PDUFA -- the Prescription Drug User Fee Act -- must be reauthorized by Congress every five years.  It is legislation originally enacted in 1992 that authorizes the Food and Drug Administration (FDA) to collect fees from companies seeking to have products reviewed.  It provides significant funding for FDA and allows FDA to review new drugs more quickly.

Steven Grossman, deputy executive director of the Alliance for a Stronger FDA, said the rare disease patient community, through NORD, has made its voice heard in the current versions of the House and Senate PDUFA bills.  He added that the provisions related to rare diseases in PDUFA V represent the culmination of many years of hard work by NORD and other rare disease patient advocates.
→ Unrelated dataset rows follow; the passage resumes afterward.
(** Verification from a peak: bag the right-hand side, then the left peaks. *)
Lemma verify_peak p xs m j pre post element v r :
  represents p xs -> Z.of_nat (length xs) < 2 ^ 58 ->
  is_node m j -> m < Z.of_nat (length xs) -> small_leaves m ->
  mmr_size (Z.of_nat (length xs)) < node_pos (parent_node m j).1 (parent_node m j).2 ->
  peak_nodes 64 0 (Z.of_nat (length xs)) = pre ++ (m, j) :: post ->
  node_hash xs m (Z.to_nat j) = Some v ->
  value_at (last_pos p) element (node_pos m j) = v -> range_root xs = Some r ->
  verify_consume (peak_path p (node_pos m j)) (last_pos p) r element (node_pos m j) = Ok tt.
Proof.
  intros Hrep Hn Hnode Hm Hsm Hout Epn Hv Hval Hroot.
  pose proof (mmr_size_bounds (Z.of_nat (length xs)) ltac:(lia)).
  assert (Hsz : mmr_size (Z.of_nat (length xs)) < 2 ^ 61) by (change (2 ^ 61) with (8 * 2 ^ 58); lia).
  destruct (peak_path_split p xs m j pre post Hrep Hsz Epn) as (Hpk & Hpre & ->).
  pose proof Hrep as (_ & Hl & Hs). pose proof (parent_is_node m j Hnode) as Hpn.
  pose proof (root_at_peak xs pre m j post v r Epn Hv Hroot) as Hbag.
  pose proof (length_omap_le (fun '(m, j) => node_hash xs m (Z.to_nat j)) pre) as Hlen.
  fold (hashes_of xs pre) in Hlen. unfold value_at in Hval.
  pose proof (peak_parent_room xs m j pre post) as Hroom. rewrite Hl in *.
  destruct (bag (mmr_size (Z.of_nat (length xs))) (hashes_of xs post)) as [rhs|] eqn:Erhs.
  - cbn [verify_consume]. rewrite Hval, family_node by done.
    rewrite Hpk, binary_search_at by done. rewrite length_app, length_map. cbn [length].
    rewrite length_map. destruct post as [|q post]; [discriminate|].
    rewrite (proj2 (Nat.eqb_neq _ _)) by (simpl; lia).
    eapply (verify_beyond _ _ _ _ _ (v :: hashes_of xs (q :: post)));
      [lia|done|done|done| |apply bag_cons; done|rewrite rev_involutive; done].
    apply Hroom; try done. rewrite length_rev. lia.
  - assert (Hp0 : hashes_of xs post = []).
    { destruct (hashes_of xs post) eqn:Eh; [done|].
      destruct (bag_some (mmr_size (Z.of_nat (length xs))) (hashes_of xs post)) as [w Hw];
        [rewrite Eh; done|]. rewrite Eh in Hw. congruence. }
    assert (post = []) as -> by (eapply hashes_of_nil; done).
    rewrite Hp0 in Hbag. destruct (rev (hashes_of xs pre)) as [|a l] eqn:Er.
    + apply (f_equal (@rev _)) in Er. rewrite rev_involutive in Er. rewrite Er in Hbag.
      cbn [verify_consume]. rewrite Hval. injection Hbag as ->. rewrite bool_decide_true; done.
    + assert (Ep : hashes_of xs pre = rev l ++ [a])
        by (rewrite <- (rev_involutive (hashes_of xs pre)), Er; done).
      cbn [verify_consume]. rewrite Hval, family_node by done.
      rewrite Hpk, binary_search_at by done. rewrite length_app, length_map. cbn [length map].
      rewrite (proj2 (Nat.eqb_eq _ _)) by lia.
      rewrite Ep in Hbag, Hlen. rewrite <- app_assoc in Hbag. cbn [app] in Hbag.
      rewrite length_app, length_rev in Hlen. cbn [length] in Hlen.
      eapply (verify_beyond _ _ _ _ _ [a; v]); [lia|done|done|done| |done|done].
      apply Hroom; try done. lia.
Qed.

(** A leaf of the range and the proof [merkle_proof] builds for it. *)
Lemma merkle_proof_accepted p xs i x r :
  represents p xs -> Z.of_nat (length xs) < 2 ^ 58 ->
  xs !! Z.to_nat i = Some x -> 0 <= i -> is_Some (get_hash p (node_pos i 0)) ->
  root p = Ok r ->
  exists pf, merkle_proof p (node_pos i 0) = Ok pf /\
    verify pf r (hash_elmt x) (node_pos i 0) = Ok tt.
Proof.
  intros Hrep Hn Hx Hi [w Hw] Hroot.
  assert (Hil : i < Z.of_nat (length xs)) by (apply lookup_lt_Some in Hx; lia).
  destruct (root_spec p xs Hrep) as (r' & Hr' & Hroot'). rewrite Hroot in Hr'. injection Hr' as <-.
  pose proof Hrep as (Hr & Hl & Hs). pose proof (leaf_is_node i Hi) as Hleaf.
  assert (Hsi : small_leaves i) by (destruct Hs; split; lia).
  pose proof (mmr_size_bounds (Z.of_nat (length xs)) ltac:(lia)).
  assert (Hsz : mmr_size (Z.of_nat (length xs)) < 2 ^ 61) by (change (2 ^ 61) with (8 * 2 ^ 58); lia).
  pose proof (mmr_size_strict i (Z.of_nat (length xs)) ltac:(lia)).
  pose proof (trailing_ones_nonneg i). pose proof (mmr_size_bounds i Hi).
  assert (Hle : node_pos i 0 <= mmr_size (Z.of_nat (length xs))) by (unfold node_pos; lia).
  unfold merkle_proof. rewrite is_leaf_node by done. cbn [negb Z.eqb]. rewrite Hw.
  cbn [ok_or res_bind]. eexists. split; [done|]. unfold verify. cbn [proof_path mmr_size_of].
  rewrite family_branch_climb by (done || lia). rewrite climb_top_last.
  destruct (climb_top_spec 64 i 0 (last_pos p) Hleaf ltac:(lia) ltac:(lia) ltac:(lia))
    as (Htn & Htle & Htout).
  unfold unpruned_size.
  destruct (verify_branch 64 p xs r
    (peak_path p (node_pos (climb_top 64 i 0 (last_pos p)).1 (climb_top 64 i 0 (last_pos p)).2))
    i 0 (hash_elmt x) (hash_elmt x (mmr_size i)) Hrep Hsz Hleaf Hil) as (el & v' & -> & Hv' & Hval' & Ht).
  { simpl. rewrite Hx. done. }
  { unfold value_at. rewrite (proj2 (Z.ltb_ge _ _)) by lia.
    rewrite sub64_small by (unfold node_pos in *; lia). unfold node_pos. f_equal. lia. }
  generalize dependent (climb_top 64 i 0 (last_pos p)). intros [m j]. cbn [fst snd]. intros.
  rewrite Hl in Htle, Htout.
  destruct (top_is_peak (Z.of_nat (length xs)) m j ltac:(lia) Hsz Htn Htle Htout) as (pre & post & Epn).
  eapply verify_peak; try eassumption. destruct Htn, Hs; split; lia.
Qed.
End Completeness.
(** ** Hashing *)

(** BLAKE2b with a 32-byte digest and SHA-256 come from external crates. *)
Class Digest := {
  blake2b : bytes -> bytes;
  sha256 : bytes -> bytes
}.

Section Hashing.
  Context {DG : Digest} {A : Type} `{!Writeable A}.

(** [Hashed::hash], [Hashed::dhash] and [PMMRIndexHashable::hash_with_index] *)
Definition hash (a : A) : bytes := blake2b (write hash_writer a).
Definition dhash (a : A) : bytes := sha256 (sha256 (write hash_writer a)).
Definition hash_with_index (a : A) (index : Z) : bytes :=
  blake2b (write_u64 index ++ write hash_writer a).
End Hashing.

(** [VerifySortedAndUnique]: the order of hashes is lexicographic. *)
Fixpoint bytes_compare (a b : bytes) : comparison :=
  match a, b with
  | [], [] => Eq
  | [], _ :: _ => Lt
  | _ :: _, [] => Gt
  | x :: a, y :: b => match x ?= y with Eq => bytes_compare a b | c => c end
  end.

Fixpoint verify_sorted_hashes (hashes : list bytes) : res Error unit :=
  match hashes with
  | a :: (b :: _) as tl =>
    match bytes_compare a b with
    | Gt => Err SortError
    | Eq => Err DuplicateError
    | Lt => verify_sorted_hashes tl
    end
  | _ => Ok tt
  end.
(* ===== verification/PruneList.v ===== *)
(** * The prune list and the leaf set of the file backend

    Models [store/src/prune_list.rs] ([PruneList]) and [store/src/leaf_set.rs]
    ([LeafSet]).  A prune list is specified by the set of leaves it has pruned:
    a node is pruned when all leaves below it are, the bitmap holds the roots of
    the maximal pruned subtrees, and the shift caches count the nodes and leaves
    that compaction takes out of the files. *)

From Stdlib Require Import ZArith Lia List Bool Sorted.
From stdpp Require Import base numbers list option gmap.
From S2P Require Import Prelude MmrIndex Bytes Bitmap.

(** ** Definitions *)

(** Indexing a vector: out of range panics. *)
Definition index_or_panic {E A} (l : list A) (i : nat) : res E A :=
  match l !! i with Some a => Ok a | None => Panic end.

(** [Iterator::filter] with a predicate that may panic. *)
Fixpoint filter_res {E A} (f : A -> res E bool) (l : list A) : res E (list A) :=
  match l with
  | [] => Ok []
  | a :: l =>
    let? keep := f a in
    let? rest := filter_res f l in
    Ok (if keep : bool then a :: rest else rest)
  end.

(** A file on disk: [None] when it does not exist. *)
Definition file := option bytes.

Record PruneList (Bitmap : Type) := mkPruneList {
  pl_path : option file;
  pl_bitmap : Bitmap;
  pruned_cache : Bitmap;
  shift_cache : list Z;
  leaf_shift_cache : list Z
}.
Arguments mkPruneList {Bitmap}.
Arguments pl_path {Bitmap}.
Arguments pl_bitmap {Bitmap}.
Arguments pruned_cache {Bitmap}.
Arguments shift_cache {Bitmap}.
Arguments leaf_shift_cache {Bitmap}.

Record LeafSet (Bitmap : Type) := mkLeafSet {
  ls_path : file;
  ls_bitmap : Bitmap;
  ls_bitmap_bak : Bitmap
}.
Arguments mkLeafSet {Bitmap}.
Arguments ls_path {Bitmap}.
Arguments ls_bitmap {Bitmap}.
Arguments ls_bitmap_bak {Bitmap}.

Section Defs.
  Context {Bitmap : Type} `{!CRoaring Bitmap} {E : Type}.
  Implicit Types (pl : PruneList Bitmap) (ls : LeafSet Bitmap).

(** [PruneList::new] *)
Definition pl_new (path : option file) (bitmap : Bitmap) : PruneList Bitmap :=
  mkPruneList path (bm_remove bitmap 0) bm_create [] [].

(** [PruneList::empty] *)
Definition pl_empty : PruneList Bitmap := pl_new None bm_create.

(** [PruneList::is_pruned_root] *)
Definition pl_is_pruned_root pl (pos : Z) : res E bool :=
  if negb (0 <? pos) then Panic else Ok (bm_contains (pl_bitmap pl) (wrap32 pos)).

(** [PruneList::is_pruned] *)
Definition pl_is_pruned pl (pos : Z) : res E bool :=
  if negb (0 <? pos) then Panic else Ok (bm_contains (pruned_cache pl) (wrap32 pos)).

(** [PruneList::get_shift] *)
Definition get_shift pl (pos : Z) : res E Z :=
  if bm_is_empty (pl_bitmap pl) then Ok 0
  else
    let idx := bm_rank (pl_bitmap pl) (wrap32 pos) in
    if idx =? 0 then Ok 0
    else
      let len := Z.of_nat (length (shift_cache pl)) in
      if len <? idx then index_or_panic (shift_cache pl) (Z.to_nat (saturating_sub len 1))
      else index_or_panic (shift_cache pl) (Z.to_nat (saturating_sub idx 1)).

(** [PruneList::get_leaf_shift] *)
Definition get_leaf_shift pl (pos : Z) : res E Z :=
  if bm_is_empty (pl_bitmap pl) then Ok 0
  else
    let idx := bm_rank (pl_bitmap pl) (wrap32 pos) in
    if idx =? 0 then Ok 0
    else
      let len := Z.of_nat (length (leaf_shift_cache pl)) in
      if len <? idx then index_or_panic (leaf_shift_cache pl) (Z.to_nat (saturating_sub len 1))
      else index_or_panic (leaf_shift_cache pl) (Z.to_nat (saturating_sub idx 1)).

(** [PruneList::get_total_shift], [PruneList::get_total_leaf_shift] *)
Definition get_total_shift pl : res E Z :=
  get_shift pl (default 0 (bm_maximum (pl_bitmap pl))).
Definition get_total_leaf_shift pl : res E Z :=
  get_leaf_shift pl (default 0 (bm_maximum (pl_bitmap pl))).

Definition set_shift_cache pl (c : list Z) : PruneList Bitmap :=
  mkPruneList (pl_path pl) (pl_bitmap pl) (pruned_cache pl) c (leaf_shift_cache pl).
Definition set_leaf_shift_cache pl (c : list Z) : PruneList Bitmap :=
  mkPruneList (pl_path pl) (pl_bitmap pl) (pruned_cache pl) (shift_cache pl) c.
Definition set_pruned_cache pl (c : Bitmap) : PruneList Bitmap :=
  mkPruneList (pl_path pl) (pl_bitmap pl) c (shift_cache pl) (leaf_shift_cache pl).
Definition set_bitmap_of pl (b : Bitmap) : PruneList Bitmap :=
  mkPruneList (pl_path pl) b (pruned_cache pl) (shift_cache pl) (leaf_shift_cache pl).

(** The loop of [PruneList::build_shift_cache]. *)
Fixpoint shift_loop (poss : list Z) pl : res E (PruneList Bitmap) :=
  match poss with
  | [] => Ok pl
  | pos :: poss =>
    let? prev_shift := get_shift pl (saturating_sub pos 1) in
    let? root := pl_is_pruned_root pl pos in
    let curr_shift :=
      if root : bool then
        let height := bintree_postorder_height pos in
        (2 * ((1 << height) - 1))%u64
      else 0 in
    shift_loop poss (set_shift_cache pl (shift_cache pl ++ [(prev_shift + curr_shift)%u64]))
  end.

(** [PruneList::build_shift_cache] *)
Definition build_shift_cache pl : res E (PruneList Bitmap) :=
  if bm_is_empty (pl_bitmap pl) then Ok pl
  else shift_loop (List.filter (fun x => 0 <? x) (bm_iter (pl_bitmap pl))) (set_shift_cache pl []).

(** The loop of [PruneList::build_leaf_shift_cache]. *)
Fixpoint leaf_shift_loop (poss : list Z) pl : res E (PruneList Bitmap) :=
  match poss with
  | [] => Ok pl
  | pos :: poss =>
    let? prev_shift := get_leaf_shift pl (saturating_sub pos 1) in
    let? root := pl_is_pruned_root pl pos in
    let curr_shift :=
      if root : bool then
        let height := bintree_postorder_height pos in
        if height =? 0 then 0 else (1 << height)%u64
      else 0 in
    leaf_shift_loop poss
      (set_leaf_shift_cache pl (leaf_shift_cache pl ++ [(prev_shift + curr_shift)%u64]))
  end.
Specifically, Grossman cited the following as "wins" for the rare disease community in the proposed legislation:

  • an increase in staffing for the rare disease programs in FDA's Center for Drug Evaluation and Research (CDER) and Center for Biologics Evaluation and Research (CBER)
  • Increased opportunities for interaction between reviewers and rare disease patient representatives, as well as industry
  • broadened programming in non-traditional clinical trial design
  • staff training on issues specific to rare diseases and orphan products for FDA reviewers
  • and integration of FDA's Rare Disease Program staff into review teams

Another important result of the bills, he added, would be revision of current conflict-of-interest provisions so that rare disease medical experts and patient organizations could provide input in the review of potential rare disease therapies.

Also of particular interest to NORD, Vice President for Public Policy Diane Dorman noted, are new provisions related to FDA flexibility in reviewing therapies for rare diseases and improvements in the Humanitarian Use Device (HUD) programs.  NORD has worked closely with congressional staff and others to correct provisions that currently limit the development of desperately needed medical devices for small patient populations, she said.

Dorman added that NORD also strongly supports language related to "breakthrough therapies" -- speeding the development of potential new treatments that show early promise for serious unmet medical needs.

Success Rate High in Orphan Product Approvals

Another speaker at the meeting, Anne Pariser, MD, Associate Director for Rare Diseases in FDA/CDER, described a comparison of the review of products for rare and common diseases.  The approval rate over the period 2006 to 2010 was actually slightly higher for rare disease products than for products for common diseases, she said.

Furthermore, she noted, the numbers show that orphan designations and product approvals are highest in the diseases of low prevalence, even though the common perception is that products are more often approved for the diseases on the higher end of the rare disease spectrum.

FDA Forming Rare Disease Council

Gayatri Rao, MD, JD, Acting Director of FDA's Office of Orphan Products Development (OOPD), said that FDA is forming a new Rare Disease Council with representatives of OOPD, CDER, CBER, the Center for Devices and Radiological Health (CDRH), the Office of Special Health Issues (OSHI) and the Center for Food Safety and Nutrition (CFSAN).  The purpose, she said, will be to increase communication among all these centers related to rare diseases and orphan products.